(** C7.  For an invoice that passes validation, the call returns as soon as
    every quantity is below [2^1024 - 2^970], and the warnings of a returning
    call are exactly ["Unknown coupon"], present iff the coupon is not blank
    and its trimmed code has no rate, followed by
    ["Consider membership upgrade"], present iff the subtotal is strictly
    greater than 10000 and the membership is neither gold nor platinum.  The
    total is assembled from the subtotal, the shipping, the fragile fee, the
    tax and the discount only, whether or not the upgrade warning is there. *)
Theorem warnings_order (inv : Invoice) :
  _validate (Some inv) = [] ->
  (Forall (fun it => qty it < float_int_bound) (items inv) ->
     exists total warnings,
       compute_total (Some inv) __init__ = (Return (total, warnings), __init__)) /\
  (forall total warnings self',
     compute_total (Some inv) __init__ = (Return (total, warnings), self') ->
     exists l,
       compute_total_body (Some inv) __init__ = (Return l, __init__) /\
       total = l_total l /\
       warnings =
         (if coupon_unknown (coupon inv) then ["Unknown coupon"] else []) ++
         (if upgrade_suggested (l_subtotal l) (membership inv)
          then ["Consider membership upgrade"] else []) /\
       total =
         total_formula (l_subtotal l) (l_shipping l) (l_fragile_fee l) (l_tax l)
                       (l_discount l)).
Proof.
  intros Hv. split.
  - intros Hb. destruct (compute_total_body_returns inv __init__ Hv Hb) as [l Hl].
    exists (l_total l), (l_warnings l).
    unfold compute_total. rewrite bind_unfold, Hl. reflexivity.
  - intros total warnings self' Hc.
    destruct (compute_total_inv _ _ _ _ _ Hc) as (i & l & Hi & Hb & -> & ->).
    injection Hi as <-. exists l. split; [exact Hb|]. split; [reflexivity|].
    destruct (compute_total_body_inv _ _ _ _ Hb)
      as (s & f & cd & w & _ & _ & Hcd & ->).
    cbn [l_total l_warnings l_subtotal l_shipping l_fragile_fee l_tax l_discount].
    split; [|reflexivity].
    pose proof (coupon_warning s (coupon inv)) as Hw. rewrite Hcd in Hw.
    cbn [fst snd] in Hw. subst w.
    unfold upgrade_suggested, str_in. cbn [existsb].
    rewrite orb_false_r, negb_orb, andb_assoc.
    destruct (_ && _ && _); [reflexivity|]. symmetry. apply app_nil_r.
Qed.

(** The statement above at an invoice that gets both warnings. *)
Lemma warnings_order_witness :
  _validate (Some inv_both_warnings) = [] /\
  exists total,
    compute_total (Some inv_both_warnings) __init__ =
      (Return (total, ["Unknown coupon"; "Consider membership upgrade"]), __init__).
Proof.
  split; [reflexivity|].
  destruct (warnings_order inv_both_warnings eq_refl) as [Hret Hshape].
  destruct Hret as (total & warnings & Hc); [repeat constructor|].
  exists total. rewrite Hc.
  destruct (Hshape total warnings __init__ Hc) as (l & Hb & _ & -> & _).
  injection Hb as <-. reflexivity.
Defined.

(** C8.  An invoice with an empty [invoice_id], an empty [customer_id] and
    no items fails with a message that contains ["Missing invoice_id"],
    ["Missing customer_id"] and ["Invoice must contain items"], in that
    order: no check is skipped after an earlier one has failed. *)
Theorem validation_reports_all_missing (inv : Invoice) (self : InvoiceService) :
  invoice_id inv = "" -> customer_id inv = "" -> items inv = [] ->
  exists msg,
    compute_total (Some inv) self = (Raise (ValueError msg), self) /\
    msg = "Missing invoice_id; Missing customer_id; Invoice must contain items" /\
    occur_in_order
      ["Missing invoice_id"; "Missing customer_id"; "Invoice must contain items"] msg.
Proof.
  intros Hi Hc Hit. eexists. split; [|split; [reflexivity|]].
  - rewrite compute_total_invalid; unfold _validate; rewrite Hi, Hc, Hit; cbn.
    + reflexivity.
    + discriminate.
  - exists "", "; Missing customer_id; Invoice must contain items".
    split; [reflexivity|].
    exists "; ", "; Invoice must contain items". split; [reflexivity|].
    exists "; ", "". split; [reflexivity|exact I].
Qed.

__EXERCISE REQUIREMENTS__. Set down each line exactly as it appears, starting at the top of the data and ending at the line containing "(if upgrade_suggested (l_subtotal", and include no other lines.

__WRITTEN SOLUTION__.
(** C7.  For an invoice that passes validation, the call returns as soon as
    every quantity is below [2^1024 - 2^970], and the warnings of a returning
    call are exactly ["Unknown coupon"], present iff the coupon is not blank
    and its trimmed code has no rate, followed by
    ["Consider membership upgrade"], present iff the subtotal is strictly
    greater than 10000 and the membership is neither gold nor platinum.  The
    total is assembled from the subtotal, the shipping, the fragile fee, the
    tax and the discount only, whether or not the upgrade warning is there. *)
Theorem warnings_order (inv : Invoice) :
  _validate (Some inv) = [] ->
  (Forall (fun it => qty it < float_int_bound) (items inv) ->
     exists total warnings,
       compute_total (Some inv) __init__ = (Return (total, warnings), __init__)) /\
  (forall total warnings self',
     compute_total (Some inv) __init__ = (Return (total, warnings), self') ->
     exists l,
       compute_total_body (Some inv) __init__ = (Return l, __init__) /\
       total = l_total l /\
       warnings =
         (if coupon_unknown (coupon inv) then ["Unknown coupon"] else []) ++
         (if upgrade_suggested (l_subtotal l) (membership inv)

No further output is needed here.